Mrs Bruce noted that after her interdiction, an Administrative Enquiry Committee was unlawfully set up by the hospital “to establish my culpability if any,” in the findings of the ‘forensic audit’ and that on 10 April 2015, she instituted a civil action in the same court for a number of reliefs endorsed on the motion paper (HRCM/263/15), yet the hospital authorities proceeded to relief her of her appointment.
She was therefore of the conviction that the press statement purporting to dismiss her, issued by the Board and management of Korle-Bu in the pendency of the instant action, was calculated at interfering with and obstructing the due administration of justice and in the event, bring the authority of a court of competent jurisdiction into disrepute.

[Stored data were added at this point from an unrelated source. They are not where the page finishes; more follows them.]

(* ===== verification/ResFile.v ===== *)
(** * The configuration file of a replica

    Models the rendering part of [pkg/satellite/reconciler.go]: [buildResFile] and everything
    under it, [renderResFile] with the ownership marker, the parsers of the file that is on disk,
    and the tear-down of the peers it names and the intent does not. The state is the satellite's
    state directory; an operation on it is told whether its writes succeed. *)

From Stdlib Require Import Ascii.
From S2P Require Import Prelude GoStrings DrbdStates DrbdStatus DrbdAdm DrbdOptions DrbdConf Dispatcher Lsblk.
Import Conf.
#[local] Open Scope go_scope.

(** ** Options *)

(** [strconv.Atoi] with the error ignored: a number out of range is clamped, other text is 0. *)
Definition Atoi (s : string) : Z :=
  let n := match s with
           | String "-"%char s' => Z.opp <$> parse_uint s'
           | String "+"%char s' => parse_uint s'
           | _ => parse_uint s
           end in
  Z.max MinInt64 (Z.min MaxInt64 (default 0 n)).

Record drbdOptionSections := mkSections {
  sec_Net : gmap string string;
  sec_Resource : gmap string string;
  sec_Disk : gmap string string;
  sec_PeerDevice : gmap string string;
  sec_Handlers : gmap string string;
}.

(** The section and the bare key of an option; [None] for a key that is not rendered. *)
Definition routed (key : string) : option (string * string) :=
  rest ← Str.cut_prefix PropPrefix key;
  '(_, rawKey) ← Str.cut "/" rest;
  Some (SectionFor key, rawKey).

Definition put_option (out : drbdOptionSections) (section rawKey value : string) : drbdOptionSections :=
  let '(mkSections net res disk peer handlers) := out in
  if bool_decide (section = SectionNet) then mkSections (<[rawKey := value]> net) res disk peer handlers
  else if bool_decide (section = SectionDisk) then mkSections net res (<[rawKey := value]> disk) peer handlers
  else if bool_decide (section = SectionPeerDevice) then mkSections net res disk (<[rawKey := value]> peer) handlers
  else if bool_decide (section = SectionHandlers) then mkSections net res disk peer (<[rawKey := value]> handlers)
  else mkSections net (<[rawKey := value]> res) disk peer handlers.

Definition route_option (out : drbdOptionSections) (kv : string * string) : drbdOptionSections :=
  match routed (fst kv) with
  | None => out
  | Some (section, rawKey) => put_option out section rawKey (snd kv)
  end.

(** [kvs]: the entries of the option bag in the order the range visits them, which Go leaves
    open. *)
Definition splitDRBDOptions (kvs : list (string * string)) : drbdOptionSections :=
  foldl route_option (mkSections ∅ ∅ ∅ ∅ ∅) kvs.

Definition mergeAutoDiskOptions (dst auto : gmap string string) : gmap string string := dst ∪ auto.

Definition drbdAddrPlaceholder : string := "0.0.0.0".
Definition resolveAddr (supplied fallback : string) : string :=
  if (bool_decide (supplied = "") || bool_decide (supplied = drbdAddrPlaceholder)) && negb (bool_decide (fallback = ""))
  then fallback else supplied.

Definition isInactive (flags : list string) : bool := bool_decide ("INACTIVE" ∈ flags).

Definition skipDiskPropKey : string := "DrbdOptions/SkipDisk".
Definition skipDiskPropValue : string := "True".
Definition isSkipDiskEnabled (dr : DesiredResource) : bool :=
  Str.equal_fold (get (dr_DrbdOptions dr) skipDiskPropKey) skipDiskPropValue
  || Str.equal_fold (get (dr_Props dr) skipDiskPropKey) skipDiskPropValue.

(** ** Volumes and connections *)

(** [%05d] *)
Definition pad5 (z : Z) : string :=
  let digits := format_int (Z.abs z) in
  let sign := if z <? 0 then "-" else "" in
  sign +:+ String.concat "" (repeat "0" (5 - (String.length sign + String.length digits))) +:+ digits.

Definition backing_path (pool name : string) (vol : Z) : string := "/dev/" +:+ pool +:+ "/" +:+ name +:+ "_" +:+ pad5 vol.

Definition volMinorOrBase (vol : DesiredVolume) (base : Z) : Z :=
  if bool_decide (dv_Minor vol = 0) then base + dv_VolumeNumber vol else dv_Minor vol.

Definition drbd_device (minor : Z) : string := "/dev/drbd" +:+ format_int minor.

Definition res_volume (name : string) (devices : gmap Z string) (minor : Z) (vol : DesiredVolume) : Volume :=
  let number := dv_VolumeNumber vol in
  let disk := default "" (devices !! number) in
  let volMinor := volMinorOrBase vol minor in
  mkVolume number (drbd_device volMinor)
    (if bool_decide (disk = "") then backing_path (dv_StoragePool vol) name number else disk)
    volMinor
    (if bool_decide (dv_MetaPool vol = "") then "" else backing_path (dv_MetaPool vol) name number +:+ "_meta").

Definition buildResVolumes (dr : DesiredResource) (devices : gmap Z string) (minor : Z) : list Volume :=
  map (res_volume (dr_Name dr) devices minor) (dr_Volumes dr).

Definition buildResConnections (dr : DesiredResource) : list ResourceConnection :=
  map (fun c => mkResourceConnection (dc_NodeA c) (dc_NodeB c)
         (map (fun p => mkResourcePath (dcp_Name p) (dcp_AddressA p) (dcp_AddressB p)) (dc_Paths c))) (dr_Connections dr).

(** ** The file *)

Definition GetPeerNames (dr : DesiredResource) : list string := map dp_Name (dr_Peers dr).

Definition local_host (dr : DesiredResource) (localNode localAddr : string) : Host :=
  let opts := dr_DrbdOptions dr in
  mkHost localNode (resolveAddr (get opts "address") localAddr) (Atoi (get opts "port")) (Atoi (get opts "node-id"))
    true (isDiskless (dr_Flags dr)).

Definition peer_host (dr : DesiredResource) (peer : string) : Host :=
  let opts := dr_DrbdOptions dr in
  mkHost peer (resolveAddr (get opts (peer_key peer "address")) "") (Atoi (get opts (peer_key peer "port")))
    (Atoi (get opts (peer_key peer "node-id"))) false (bool_decide (get opts (peer_key peer "diskless") = boolPropTrue)).

(** The [drbd.Resource] handed to the renderer; [kvs]: the option bag in the order visited. *)
Definition res_file (dr : DesiredResource) (kvs : list (string * string)) (localNode localAddr : string)
    (devices : gmap Z string) (autoDisk : gmap string string) : Resource :=
  let sections := splitDRBDOptions kvs in
  mkResource (dr_Name dr) (mkNet true "" (sec_Net sections))
    (local_host dr localNode localAddr :: map (peer_host dr) (GetPeerNames dr))
    (buildResVolumes dr devices (Atoi (get (dr_DrbdOptions dr) "minor")))
    (sec_Resource sections) (mergeAutoDiskOptions (sec_Disk sections) autoDisk) (sec_Handlers sections)
    (sec_PeerDevice sections) (buildResConnections dr).

Definition buildResFile (dr : DesiredResource) (kvs : list (string * string)) (localNode localAddr : string)
    (devices : gmap Z string) (autoDisk : gmap string string) : result conf_err string :=
  Build (res_file dr kvs localNode localAddr devices autoDisk).

(** ** What the consumer is told *)

Record ResourceApplyVolumeResult := mkVolumeResult { vr_VolumeNumber : Z; vr_DevicePath : string }.

Definition buildVolumeResults (dr : DesiredResource) (devices : gmap Z string) (diskless withDRBD : bool) :
    list ResourceApplyVolumeResult :=
  if diskless then []
  else if withDRBD then
    let minor := Atoi (get (dr_DrbdOptions dr) "minor") in
    map (fun vol => mkVolumeResult (dv_VolumeNumber vol) (drbd_device (volMinorOrBase vol minor))) (dr_Volumes dr)
  else omap (fun vol => mkVolumeResult (dv_VolumeNumber vol) <$> devices !! dv_VolumeNumber vol) (dr_Volumes dr).

(** ** The state directory *)

Record state_dir := mkStateDir {
  sd_res : gmap string string;
  sd_owned : gset string;
  sd_md_created : gset string;
}.

(** [stateDir]: whether a state directory is configured; [ok]: whether the file can be created. *)
Definition stampOwnershipMarker (stateDir ok : bool) (name : string) (st : state_dir) : state_dir * bool :=
  if negb stateDir then (st, true)
  else if ok then (mkStateDir (sd_res st) ({[name]} ∪ sd_owned st) (sd_md_created st), true)
  else (st, false).

Inductive render_err := RenderBuild (e : conf_err) | RenderMarker | RenderWrite.

(** The file is written only when its content changes. [markerOk], [writeOk]: whether the marker
    and the file can be written. *)
Definition render (stateDir markerOk writeOk : bool) (st : state_dir) (name : string) (body : result conf_err string) :
    state_dir * option render_err :=
  match body with
  | Err e => (st, Some (RenderBuild e))
  | Ok body =>
      let '(st, stamped) := stampOwnershipMarker stateDir markerOk name st in
      if negb stamped then (st, Some RenderMarker)
      else if bool_decide (default "" (sd_res st !! name) = body) then (st, None)
      else if writeOk then (mkStateDir (<[name := body]> (sd_res st)) (sd_owned st) (sd_md_created st), None)
      else (st, Some RenderWrite)
  end.

(** ** Reading the file that is on disk *)

Definition peer_of_line (line : string) : option string :=
  rest ← Str.cut_prefix "on " (Str.trim_space line);
  '(h, _) ← Str.cut "{" rest;
  let name := Str.trim_space h in
  if bool_decide (name = "") then None else Some name.

Definition extractResFilePeers (body : string) : list string := omap peer_of_line (lines body).

(** [strings.TrimSuffix] *)
Fixpoint trim_suffix (suffix s : string) : string :=
  if bool_decide (s = suffix) then ""
  else match s with EmptyString => "" | String c s' => String c (trim_suffix suffix s') end.

(** The scan for node ids: the ids found and the peer whose block is open. *)
Definition node_id_line (acc : gmap string Z * string) (line : string) : gmap string Z * string :=
  let '(out, currentPeer) := acc in
  let trimmed := Str.trim_space line in
  match Str.cut_prefix "on " trimmed with
  | Some rest => match Str.cut "{" rest with Some (h, _) => (out, Str.trim_space h) | None => acc end
  | None =>
      if negb (bool_decide (currentPeer = "")) && Str.has_prefix "node-id " trimmed then
        let rest := Str.trim_space (trim_suffix ";" (Str.trim_prefix "node-id " trimmed)) in
        match parse_int 32 rest with
        | Some id => (<[currentPeer := id]> out, "")
        | None => (out, "")
        end
      else acc
  end.

Definition extractResFilePeerNodeIDs (body : option string) : gmap string Z :=
  match body with
  | None => ∅
  | Some body => fst (foldl node_id_line (∅, "") (lines body))
  end.

Definition computeRemovedPeers (body : option string) (dr : DesiredResource) (localNode : string) : list string :=
  match body with
  | None => []
  | Some body => filter (fun p => p ∉ localNode :: GetPeerNames dr) (extractResFilePeers body)
  end.

Definition anyDevice (devices : gmap Z string) : bool := existsb (fun kv => negb (bool_decide (snd kv = ""))) (map_to_list devices).

Section Run.
Context {W : Type} (exec : W -> cmd -> answer * W).
#[local] Notation shell := (shell (W := W)).

Fixpoint tear_down (rd : string) (devices : gmap Z string) (peerIDs : gmap string Z) (removed : list string) : shell (option string) :=
  match removed with
  | [] => mret None
  | peer :: rest =>
      err ← DelPeer exec rd peer;
      match err with
      | Some e => mret (wrapf ("del-peer " +:+ peer +:+ " from " +:+ rd) (Some e))
      | None =>
          match peerIDs !! peer with
          | Some peerID =>
              if anyDevice devices then _ ← ForgetPeer exec rd peerID; tear_down rd devices peerIDs rest
              else tear_down rd devices peerIDs rest
          | None => tear_down rd devices peerIDs rest
          end
      end
  end.

(** [body]: the file on disk, [None] when it cannot be read. *)
Definition tearDownRemovedPeers (dr : DesiredResource) (body : option string) (localNode : string) (devices : gmap Z string) :
    shell (option string) :=
  tear_down (dr_Name dr) devices (extractResFilePeerNodeIDs body) (computeRemovedPeers body dr localNode).

(** [renderResFile]: the derived disk options, the file, and the write. *)
Definition renderResFile (hasExec : bool) (providers : gmap string string) (stateDir markerOk writeOk : bool)
    (localNode localAddr : string) (dr : DesiredResource) (kvs : list (string * string)) (devices : gmap Z string) (st : state_dir) :
    shell (state_dir * option render_err) :=
  autoDisk ← autoDiskOptionsForResource exec hasExec providers dr devices;
  mret (render stateDir markerOk writeOk st (dr_Name dr) (buildResFile dr kvs localNode localAddr devices autoDisk)).

End Run.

“This,” according to her, “was because the validity of the basis of my purported dismissal was the very subject matter of the action which is currently pending before the court.”
The suit specifically seeks reliefs in the nature of a prohibition of the institution of disciplinary measures against Mrs Bruce by the hospital on the strength of what it believed to be the unlawful interdiction, an order of mandamus to compel the Board of Korle-Bu as an institution, to allow her to resume normal duties as the director of pharmacy of the hospital as well as a prohibition of disciplinary proceedings on the basis of the purported ‘forensic audit’ and the administrative enquiry against her.
According to her, they were fully aware of the pendency of the said action and in point of fact, the CEO of Korle-Bu, with the consent of the Board, filed an affidavit in opposition to her action on 22 May, 2015.
What baffled her was the fact that even though the Korle-Bu CEO swore an oath that the administrative enquiry being undertaken by the hospital was not “meant to punish any of the staff, including the Applicant” and that the “Board has no intention to punish any of the staff as a result of the Administrative Enquiry,” just before the action would be set down for hearing in accordance with Rule 67 of the High Court (Civil Procedure) Rules, C. I. 47.